President’s Report – April 2021


We are now in the depths of Autumn and approaching that time of year when we put our Triumph in the garage, hang up our gardening gloves and start searching Google for quality mulled-wine recipes.  But don’t despair; you can work on your Triumph in the garage and enjoy the various Club activities scheduled over the next few months.

On Sunday 18 April, a number of club members attended the Vintage and Classic Car Parade at McLaren Vale and 24 members wracked their brains on the Observation Run.  The Run took us through the Adelaide Hills and the upper reaches of the Fleurieu Peninsula arriving for a Club BBQ lunch at Mt Compass in perfect weather.  Two highly competitive couples won prizes at each event –


Noel and Cindy Schmidt – Best Dressed at McLaren Vale












Roger and Cherri Lange  – Best Answers at Mt Compass

At our last meeting attendance was down slightly but, nevertheless, the level of conversation/discussion was quite lively.  Duane rounded the meeting off with an interesting quiz focussed on Dolomites.  This was particularly relevant given that 2021 is their 50th anniversary year.  Despite a large groan for getting one of the questions correct, Stephen Wade agreed to continue the quiz at our May meeting.

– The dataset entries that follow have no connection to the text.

(** * maill_street_stories: the artifact inventory and the stock trading commands

  A shallow embedding of
  - [src/Artifact/artifact_data.py]  (module [ArtifactData]),
  - [src/Artifact/artifactCore.py]   (module [ArtifactCore]),
  - [src/plugin.py], the coin store and the buy/sell commands (module [Plugin]),
  followed by the properties of the specification that concern them.

  Conventions of the embedding.
  - Python [int] is [Z].  A price is an [int] or a binary64 [float], and the
    total price of a trade is computed on the kernel's IEEE-754 binary64
    numbers (module [Binary64]) as CPython computes it.  The float
    constants of the yield, the fee and the weight update are read as the
    exact rationals they denote ([Q]): [0.1] is 1/10, [0.05] is 1/20, [0.01]
    is 1/100; [Binary64] re-runs these expressions on floats and compares
    them with the rational reading.
  - A Python [dict] whose iteration order is observed (the artifact store
    scanned by the eviction loop) is an association list in insertion order;
    a dict only looked up by key (the ledgers, the JSON documents) is a [gmap].
  - [random] is an oracle: every function that draws takes the numbers the
    generator puts out as an argument; the lottery brings them into range
    with [randint].
  - Logging ([logCore.log_write], [logger]) and message delivery
    ([send_text]) have no effect on the state and are left out; the text of a
    returned message is a constructor of a message type. *)

From Stdlib Require Import ZArith QArith Qround Qabs List Lia Floats Uint63.
From stdpp Require Import gmap strings list.

Set Warnings "-inexact-float".
Local Open Scope Z_scope.

(** ** Python numerics *)
Module Py.

(** [round(x)] with one argument: the nearest integer, a tie going to the
    even neighbour. *)
Definition round (x : Q) : Z :=
  let f := Qfloor x in
  match Qcompare (x - inject_Z f) (1 # 2) with
  | Lt => f
  | Gt => f + 1
  | Eq => if Z.even f then f else f + 1
  end.

(** [math.ceil(x)]. *)
Definition ceil (x : Q) : Z := Qceiling x.

(** [int(x)] of a float: truncation toward zero. *)
Definition int (x : Q) : Z :=
  if Qle_bool 0 x then Qfloor x else Qceiling x.

(** [abs(x)]. *)
Definition abs (x : Q) : Q := Qabs x.

End Py.

(** ** Insertion-ordered dictionaries with integer keys *)
Module PyDict.
Section Dict.
Context {V : Type}.

Definition dict := list (Z * V).

(** [d.get(k)] *)
Fixpoint dict_get (k : Z) (d : dict) : option V :=
  match d with
  | [] => None
  | (k', v) :: d' => if Z.eqb k k' then Some v else dict_get k d'
  end.

(** [k in d] *)
Definition dict_mem (k : Z) (d : dict) : bool :=
  match dict_get k d with Some _ => true | None => false end.

(** [d[k] = v]: an existing key keeps its position, a new key goes last. *)
Fixpoint dict_set (k : Z) (v : V) (d : dict) : dict :=
  match d with
  | [] => [(k, v)]
  | (k', v') :: d' =>
      if Z.eqb k k' then (k, v) :: d' else (k', v') :: dict_set k v d'
  end.

(** [del d[k]] (the callers test [k in d] first). *)
Fixpoint dict_del (k : Z) (d : dict) : dict :=
  match d with
  | [] => []
  | (k', v') :: d' =>
      if Z.eqb k k' then d' else (k', v') :: dict_del k d'
  end.

(** [d.keys()] *)
Definition dict_keys (d : dict) : list Z := map fst d.

(** [len(d)] *)
Definition dict_len (d : dict) : Z := Z.of_nat (length d).

(** The representation invariant of a dictionary: no key occurs twice. *)
Definition dict_wf (d : dict) : Prop := NoDup (dict_keys d).

End Dict.
Arguments dict : clear implicits.
End PyDict.
Export PyDict.

(** ** artifact_data.py *)
Module ArtifactData.
Lemma condition1_exit_signal_witness :
  condition1_exit (Float 2) Sample.fresh = (Ok tt, Sample.fresh, [])
  ∧ condition1_exit (Float 2)
      (Sample.long [mkTrade Sample.MNQ Sample.trailing_order 0])
    = exit_fires (Sample.long [mkTrade Sample.MNQ Sample.trailing_order 0])
  ∧ (exit_fires (Sample.long [mkTrade Sample.MNQ Sample.trailing_order 0])).2
    = [Sample.trailing_order]
  ∧ (action ∘ snd)
      <$> placed (ib (exit_fires
                        (Sample.long
                           [mkTrade Sample.MNQ Sample.trailing_order 0])).1.2)
    = ["SELL"%string].
Proof.
  split; [|split; [|split]].
  - apply (proj1 (condition1_exit_signal Sample.fresh 2)). exact I.
  - rewrite (proj1 (proj2 (condition1_exit_signal
                             (Sample.long
                                [mkTrade Sample.MNQ Sample.trailing_order 0]) 2)
                      (Sample.frame Sample.ema_raw) Sample.ema_raw
                      3%float 3.5%float eq_refl (le_S 2 2 (le_n 2))
                      eq_refl eq_refl eq_refl eq_refl) eq_refl).
    reflexivity.
  - vm_compute. reflexivity.
  - vm_compute. reflexivity.
Defined.

(** X18: condition-2 exit is condition-1 exit with one more test:
    whenever [condition2_exit] cancels an order or changes the state,
    [condition1_exit] does exactly the same on that state. *)
Theorem condition2_exit_implies_condition1_exit (position_size : num)
    (w : World) :
  (condition2_exit position_size w).1.2 ≠ w
  ∨ (condition2_exit position_size w).2 ≠ [] →
  condition1_exit position_size w = condition2_exit position_size w.
Proof.
  unfold condition2_exit, condition1_exit.
  destruct (s1_ha_bars (self w)) as [ha|]; [|by intros [|]].
  destruct (1 <? df_len ha); [|by intros [|]].
  destruct (iloc (col_close ha) (-2)) as [c|]; [|by intros [|]]. simpl.
  destruct (iloc (col_open ha) (-2)) as [o|]; [|by intros [|]]. simpl.
  destruct (get_ema ha ≫= λ ema, iloc ema (-2)) as [e|]; [|by intros [|]].
  simpl.
  destruct (num_gt0 position_size), (num_lt0 position_size),
    (c <? e)%float, (e <? c)%float, (c <? o)%float, (o <? c)%float;
    simpl; try done; by intros [|].
Qed.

And while on anniversaries, TSOA Victoria celebrated their 60th anniversary recently with a drive to Ballarat and a book launch on the Anzac Day weekend.  Hopefully, Greg Page our librarian can get a copy of the book to add to the library.  I believe it has more than 300 pages so it should be an interesting read.

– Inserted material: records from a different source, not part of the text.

(** The frames read from a sheet and from the sheet without its foreign
    columns agree on the fixed columns. *)
Lemma existing_portfolio_without_foreign (ws : worksheet) :
  same_fixed_frame (existing_portfolio (without_foreign_columns ws))
                   (existing_portfolio ws).
Proof.
  destruct ws as [|hdr rest]; [apply same_fixed_frame_refl|].
  unfold existing_portfolio.
  assert (M : max_row (without_foreign_columns (hdr :: rest))
              = max_row (hdr :: rest)).
  { unfold max_row, without_foreign_columns. rewrite length_map. reflexivity. }
  rewrite M, first_row_without_foreign by discriminate.
  destruct (0 <? max_row (hdr :: rest))%nat eqn:Z0.
  2:{ unfold max_row in Z0. apply Nat.ltb_ge in Z0. lia. }
  cbn [first_row rows_from_2 tl without_foreign_columns map].
  destruct (1 <? max_row (hdr :: rest))%nat.
  2:{ cbn [map columns_of_dicts fold_left has_label existsb].
      apply same_fixed_frame_refl. }
  rewrite map_map.
  assert (K : forall name, is_fixed_name (Str name) = true ->
                has_label (Str name)
                  (columns_of_dicts
                     (map (fun row => dict_zip (filter is_fixed_name hdr)
                                               (keep_fixed hdr row)) rest))
                = has_label (Str name)
                    (columns_of_dicts (map (dict_zip hdr) rest))).
  { intros name F.
    rewrite has_label_of_rows. unfold columns_of_dicts.
    rewrite has_label_dicts. cbn [has_label existsb orb].
    clear - F. induction rest as [|row rest IH]; [reflexivity|].
    cbn [map existsb]. rewrite IH, dict_has_key, dict_get_zip.
    rewrite (cell_under_keep_fixed name hdr row F). reflexivity. }
  rewrite (K COIN_ID eq_refl).
  destruct (has_label (Str COIN_ID) (columns_of_dicts (map (dict_zip hdr) rest)));
    [|apply same_fixed_frame_refl].
  unfold set_index. split; cbn [columns records].
  - intros name H.
    assert (N : cell_eqb (Str name) (Str COIN_ID) = false).
    { cbn [cell_eqb]. apply String.eqb_neq, portfolio_col_not_coin, H. }
    rewrite !has_label_filter by exact N.
    apply K, fixed_name_is_fixed. right. exact H.
  - rewrite !map_map. clear.
    induction rest as [|row rest IH]; cbn [map]; constructor; [|exact IH].
    split; cbn [fst snd].
    + unfold field. rewrite !dict_get_zip.
      rewrite (cell_under_keep_fixed COIN_ID hdr row eq_refl). reflexivity.
    + intros name H.
      assert (N : cell_eqb (Str COIN_ID) (Str name) = false).
      { cbn [cell_eqb]. apply String.eqb_neq. intros E.
        apply (portfolio_col_not_coin name H). congruence. }
      rewrite !dict_get_del by exact N. rewrite !dict_get_zip.
      apply cell_under_keep_fixed, fixed_name_is_fixed. right. exact H.
Qed.

Lemma in_index_same c f f' :
  same_fixed_frame f f' -> in_index c f = in_index c f'.
Proof.
  intros [_ R]. unfold in_index.
  induction R as [|r r' rs rs' [E _] _ IH]; [reflexivity|].
  cbn [existsb]. rewrite E, IH. reflexivity.
Qed.

Lemma upd_same cp r r' :
  same_fixed_fields r r' -> same_fixed_fields (upd cp r) (upd cp r').
Proof.
  intros [E H]. unfold upd. rewrite <- E.
  destruct (cell_eqb (fst r) (Str (fst cp))); [|split; assumption].
  split; [reflexivity|]. intros name Hn. cbn [snd].
  rewrite !dict_get_set, (H name Hn). reflexivity.
Qed.

Lemma merge_step_same f f' cp :
  same_fixed_frame f f' ->
  same_fixed_frame (merge_step f cp) (merge_step f' cp).
Proof.
  intros S. pose proof (in_index_same (fst cp) f f' S) as I.
  destruct S as [C R]. split.
  - intros name Hn. rewrite !merge_step_columns, !has_label_add, (C name Hn).
    reflexivity.
  - rewrite !merge_step_records, <- I. apply Forall2_app.
    + clear - R. induction R as [|r r' rs rs' H _ IH]; cbn [map]; constructor;
        [apply upd_same, H | exact IH].
    + destruct (in_index (fst cp) f); constructor; [|constructor].
      split; reflexivity.
Qed.

Lemma merged_same fresh f f' :
  same_fixed_frame f f' ->
  same_fixed_frame (fold_left merge_step fresh f) (fold_left merge_step fresh f').
Proof.
  revert f f'. induction fresh as [|cp fresh IH]; intros f f' S; [exact S|].
  cbn [fold_left]. apply IH, merge_step_same, S.
Qed.

Lemma out_row_same cols cols' r r' :
  (forall name, In name portfolio_cols ->
     has_label (Str name) cols = has_label (Str name) cols') ->
  same_fixed_fields r r' ->
  out_row cols r = out_row cols' r'.
Proof.
  intros C [E H]. unfold out_row. rewrite E. f_equal.
  apply map_ext_in. intros name Hn. unfold shown, field.
  rewrite (C name Hn), (H name Hn). reflexivity.
Qed.

(** The merged sheet is the one that the sheet without its columns of
    other names gives: nothing that stands under such a column has a part
    in it. *)
Lemma merge_ignores_foreign_columns ws fresh :
  merge_portfolio (without_foreign_columns ws) fresh = merge_portfolio ws fresh.
Proof.
  rewrite !merge_portfolio_rows. f_equal.
  destruct (merged_same fresh _ _ (existing_portfolio_without_foreign ws))
    as [C R].
  induction R as [|r r' rs rs' H _ IH]; [reflexivity|].
  cbn [map]. rewrite IH. f_equal. apply out_row_same; assumption.
Qed.

(** C10.  After a merge with a fresh table that is not empty, the header
    row is exactly Coin ID, Current Value (USD), Symbol, Location, Quantity,
    Purchase Price (USD), Total Value (USD), P/L (USD), P/L Ratio,
    Airdrop or Invest, whatever the header was; every row has exactly
    these ten cells, so a column of any other name (names compared as they
    are spelt) is gone from the sheet, and what stood under it has no part
    in the merged sheet: the sheet without those columns gives the same
    result. *)
Theorem merged_sheet_has_the_fixed_columns
    (ws : worksheet) (fresh : list (string * Q)) :
  fresh <> [] ->
  let out := merge_portfolio ws fresh in
  first_row out
  = map Str [ "Coin ID"; "Current Value (USD)"; "Symbol"; "Location";
              "Quantity"; "Purchase Price (USD)"; "Total Value (USD)";
              "P/L (USD)"; "P/L Ratio"; "Airdrop or Invest" ]
  /\ Forall (fun r => List.length r = 10%nat) out
  /\ (2 <= List.length out)%nat
  /\ (forall name,
       ~ In name [ "Coin ID"; "Current Value (USD)"; "Symbol"; "Location";
                   "Quantity"; "Purchase Price (USD)"; "Total Value (USD)";
                   "P/L (USD)"; "P/L Ratio"; "Airdrop or Invest" ] ->
       ~ In (Str name) (first_row out)
       /\ forall r, In r out -> cell_under name (first_row out) r = None)
  /\ merge_portfolio (without_foreign_columns ws) fresh = out.
Proof.
  intros N. cbn zeta. rewrite merge_ignores_foreign_columns.
  rewrite merge_portfolio_rows. cbn [first_row].
  split; [reflexivity|]. split.
  { constructor; [reflexivity|]. apply Forall_forall. intros r H.
    apply in_map_iff in H as (r0 & <- & _). reflexivity. }
  split.
  { pose proof (merged_nonempty fresh (existing_portfolio ws) N) as E.
    destruct (records _); [congruence|]. cbn [List.length map]. lia. }
  split; [|reflexivity].
  intros name Hn. split.
  - intros H. apply Hn. cbn in H.
    repeat (destruct H as [[= <-]|H]; [cbn; tauto|]). destruct H.
  - intros r _.
    assert (E : forall h, In h FIXED_HEADER -> cell_eqb h (Str name) = false).
    { intros h Hh. destruct (cell_eqb h (Str name)) eqn:E; [|reflexivity].
      apply cell_eqb_Str in E. subst h. exfalso. apply Hn. cbn in Hh.
      repeat (destruct Hh as [[= <-]|Hh]; [cbn; tauto|]). destruct Hh. }
    revert r. induction FIXED_HEADER as [|h hs IH]; intros r; [reflexivity|].
    destruct r as [|c r]; [reflexivity|]. cbn [cell_under].
    rewrite IH by (intros h' Hh'; apply E; right; exact Hh').
    rewrite (E h) by (left; reflexivity). reflexivity.
Qed.

Lemma merged_sheet_has_the_fixed_columns_witness :
  first_row (merge_portfolio template_with_holding fresh_prices)
  = map Str [ "Coin ID"; "Current Value (USD)"; "Symbol"; "Location";
              "Quantity"; "Purchase Price (USD)"; "Total Value (USD)";
              "P/L (USD)"; "P/L Ratio"; "Airdrop or Invest" ].
Proof.
  apply (merged_sheet_has_the_fixed_columns template_with_holding fresh_prices).
  discriminate.
Defined.

(** C1, as the code has it.  In a sheet whose header names the coin column,
    every existing row stays at its place and keeps its coin; each of its
    fields under a fixed column other than the current value keeps its prior
    value; the current value becomes the fresh price when the fresh table
    prices the coin, and keeps its prior value otherwise. *)
Theorem existing_rows_keep_their_fixed_fields
    (ws : worksheet) (fresh : list (string * Q)) :
  fresh <> [] ->
  rectangular ws ->
  In (Str COIN_ID) (first_row ws) ->
  let out := merge_portfolio ws fresh in
  first_row out = FIXED_HEADER
  /\ forall i row, nth_error (rows_from_2 ws) i = Some row ->
       exists new_row,
         nth_error (rows_from_2 out) i = Some new_row
         /\ value_in FIXED_HEADER new_row COIN_ID
            = value_in (first_row ws) row COIN_ID
         /\ (forall name, In name portfolio_cols -> name <> CURRENT_VALUE ->
               In (Str name) (first_row ws) ->
               value_in FIXED_HEADER new_row name
               = value_in (first_row ws) row name)
         /\ value_in FIXED_HEADER new_row CURRENT_VALUE
            = match price_for fresh (value_in (first_row ws) row COIN_ID) with
              | Some p => Num p
              | None => value_in (first_row ws) row CURRENT_VALUE
              end.
Proof.
  intros N R C. cbn zeta. rewrite merge_portfolio_rows.
  split; [reflexivity|]. intros i row Hi.
  destruct ws as [|hdr [|r1 rest]]; try (destruct i; discriminate Hi).
  cbn [first_row rows_from_2 tl] in *.
  destruct (existing_portfolio_spec hdr r1 rest R C) as [Er Ec].
  set (E := existing_portfolio (hdr :: r1 :: rest)) in *.
  destruct (merged_records fresh E) as [extra Em].
  set (mk := fun row => (value_in hdr row COIN_ID,
                         dict_del (Str COIN_ID) (dict_zip hdr row))) in *.
  exists (out_row (columns (fold_left merge_step fresh E))
                  (updall fresh (mk row))).
  destruct (updall_spec fresh (mk row)) as [U1 U2].
  split.
  { rewrite Em, Er, map_app, nth_error_app1.
    - rewrite !nth_error_map, Hi. reflexivity.
    - rewrite !length_map. apply nth_error_Some. congruence. }
  unfold out_row. split; [rewrite value_in_out_row_coin; exact U1|].
  split.
  - intros name Hn Hcv Hh. rewrite value_in_out_row by exact Hn.
    unfold shown.
    rewrite (merged_keeps_label fresh E name
               (Ec name (portfolio_col_not_coin name Hn) Hh)).
    unfold field. rewrite U2.
    apply String.eqb_neq in Hcv. rewrite Hcv.
    apply (field_of_sheet_row hdr row name (portfolio_col_not_coin name Hn)).
  - rewrite value_in_out_row by (left; reflexivity).
    unfold shown. rewrite (merged_has_current_value fresh E N).
    unfold field. rewrite U2, String.eqb_refl. cbn [mk fst snd].
    destruct (price_for fresh (value_in hdr row COIN_ID)); [reflexivity|].
    apply (field_of_sheet_row hdr row CURRENT_VALUE). discriminate.
Qed.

Subscriptions for 2021/22 will increase to $50pa from $40pa this year.  Despite this, a deficit is predicted for the year and our overall cash balance will reduce in line with our aims to promote additional member benefits and maintain a lower level of cash reserves.   The $50 compares more than favourably with subscriptions of other car clubs and is still significantly lower than the level that existed before Covid restrictions were imposed.   Notifications will be sent out in the next few weeks.

In previous Reports I have signalled why I chose my TR6 (because I liked the colour green!) and indicated that I would provide further details later.  Well, that time has arrived.   What follows is an abbreviated version of my ownership of TRSIX6 for just under 20 years and my subsequent purchase of TR8080 4 years ago.

My TR6 &TR8

My first involvement with motorized transport was at Uni when I thrashed around in my mother’s Ford Prefect.  I then purchased a Vespa 150 GS when I was about 19/20 years old.  This was followed by a Toyota Corona when I was 23 and after that I had a random set of vehicles rarely tinkering with any of them or even looking under the bonnet to see what was there.  In my 50’s I thought I might like to restore an old sports car and at an All British Day at Uraidla in the 1990’s I fell in love with a midnight blue TR6, on display with TSOA.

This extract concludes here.